*** INFORMATION ***

Lemma split_unescaped_scan_none (s : string) (sep : ascii) :
  scan_to_unichar s sep = None ->
  split_unescaped sep EmptyString s = [s].
Proof.
  unfold scan_to_unichar.
  destruct (scan_iter s sep) as [iter|] eqn:Hi; [discriminate|].
  intros _. now apply split_unescaped_scan_iter_none.
Qed.

Lemma mongoc_uri_parse_read_prefs_loop (fuel : nat) (b : bson_t)
  (str : string) :
  String.length str < fuel ->
  goto_again (fun st => Ret (mongoc_uri_parse_read_prefs_again st))
    fuel (b, str)
  = Ret (b ++ flat_map tag_of_token
                (split_unescaped "," EmptyString str)).
Proof.
  revert b str. induction fuel as [|fuel IH]; intros b str Hlen; [lia|].
  rewrite goto_again_unfold. unfold mongoc_uri_parse_read_prefs_again.
  destruct (scan_to_unichar str ",") as [[keyval e]|] eqn:Hcomma.
  - rewrite (split_unescaped_scan _ _ _ _ Hcomma).
    apply scan_to_unichar_advances in Hcomma.
    rewrite IH by lia. cbn [flat_map]. rewrite app_assoc.
    unfold tag_of_token at 2.
    destruct (scan_to_unichar keyval ":") as [[key ek]|];
      [reflexivity | now rewrite app_nil_r].
  - rewrite (split_unescaped_scan_none _ _ Hcomma). cbn [flat_map].
    rewrite app_nil_r. unfold tag_of_token.
    destruct (scan_to_unichar str ":") as [[key ek]|];
      [reflexivity | now rewrite app_nil_r].
Qed.

Lemma mongoc_uri_parse_read_prefs_eq (uri : mongoc_uri_t) (value : string) :
  mongoc_uri_parse_read_prefs uri value
  = Ret (set_read_prefs uri
           (read_prefs uri
              ++ [(tag_group_key uri, BSON_DOCUMENT (tag_group value))])).
Proof.
  unfold mongoc_uri_parse_read_prefs.
  rewrite mongoc_uri_parse_read_prefs_loop by (unfold strlen; lia).
  reflexivity.
Qed.

(** *** The coercion of one option *)

Lemma strcasecmp_literal (key name : string) :
  lowercase name = name ->
  (strcasecmp key name =? 0)%Z = String.eqb (lowercase key) name.
Proof. intros H. now rewrite strcasecmp_zero, H. Qed.

Lemma mongoc_uri_parse_option_stored uri str key end_key :
  scan_to_unichar str "=" = Some (key, end_key) ->
  key_in key ["readpreferencetags"] = false ->
  mongoc_uri_parse_option uri str
  = Ret (true,
         set_options uri
           (options uri ++ [(key, coerced key (ptr_add end_key 1))])).
Proof.
  intros Hscan Hkey. unfold mongoc_uri_parse_option. rewrite Hscan.
  rewrite !strcasecmp_literal by reflexivity. rewrite strcmp_zero.
  unfold coerced, key_in, int32_keys, bool_keys in *.
  cbn [existsb] in *. rewrite orb_false_r in Hkey. rewrite Hkey.
  generalize (lowercase key). intros k.
  destruct (String.eqb k "connecttimeoutms"); [reflexivity|].
  destruct (String.eqb k "sockettimeoutms"); [reflexivity|].
  destruct (String.eqb k "maxpoolsize"); [reflexivity|].
  destruct (String.eqb k "minpoolsize"); [reflexivity|].
  destruct (String.eqb k "maxidletimems"); [reflexivity|].
  destruct (String.eqb k "waitqueuemultiple"); [reflexivity|].
  destruct (String.eqb k "waitqueuetimeoutms"); [reflexivity|].
  destruct (String.eqb k "wtimeoutms"); [reflexivity|].
  cbn [orb].
  destruct (String.eqb k "w").
  { cbn [orb]. destruct (_ || _); reflexivity. }
  destruct (String.eqb k "journal"); [reflexivity|].
  destruct (String.eqb k "slaveok"); [reflexivity|].
  destruct (String.eqb k "ssl"); reflexivity.
Qed.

*** End of INFORMATION ***

» REQUIREMENT
Copy out exactly the lines that begin at the one with "(read_prefs uri" and end at the close of the material above; nothing else belongs in the answer.

» REPLY TO THE EXERCISE
           (read_prefs uri
              ++ [(tag_group_key uri, BSON_DOCUMENT (tag_group value))])).
Proof.
  unfold mongoc_uri_parse_read_prefs.
  rewrite mongoc_uri_parse_read_prefs_loop by (unfold strlen; lia).
  reflexivity.
Qed.

(** *** The coercion of one option *)

Lemma strcasecmp_literal (key name : string) :
  lowercase name = name ->
  (strcasecmp key name =? 0)%Z = String.eqb (lowercase key) name.
Proof. intros H. now rewrite strcasecmp_zero, H. Qed.

Lemma mongoc_uri_parse_option_stored uri str key end_key :
  scan_to_unichar str "=" = Some (key, end_key) ->
  key_in key ["readpreferencetags"] = false ->
  mongoc_uri_parse_option uri str
  = Ret (true,
         set_options uri
           (options uri ++ [(key, coerced key (ptr_add end_key 1))])).
Proof.
  intros Hscan Hkey. unfold mongoc_uri_parse_option. rewrite Hscan.
  rewrite !strcasecmp_literal by reflexivity. rewrite strcmp_zero.
  unfold coerced, key_in, int32_keys, bool_keys in *.
  cbn [existsb] in *. rewrite orb_false_r in Hkey. rewrite Hkey.
  generalize (lowercase key). intros k.
  destruct (String.eqb k "connecttimeoutms"); [reflexivity|].
  destruct (String.eqb k "sockettimeoutms"); [reflexivity|].
  destruct (String.eqb k "maxpoolsize"); [reflexivity|].
  destruct (String.eqb k "minpoolsize"); [reflexivity|].
  destruct (String.eqb k "maxidletimems"); [reflexivity|].
  destruct (String.eqb k "waitqueuemultiple"); [reflexivity|].
  destruct (String.eqb k "waitqueuetimeoutms"); [reflexivity|].
  destruct (String.eqb k "wtimeoutms"); [reflexivity|].
  cbn [orb].
  destruct (String.eqb k "w").
  { cbn [orb]. destruct (_ || _); reflexivity. }
  destruct (String.eqb k "journal"); [reflexivity|].
  destruct (String.eqb k "slaveok"); [reflexivity|].
  destruct (String.eqb k "ssl"); reflexivity.
Qed.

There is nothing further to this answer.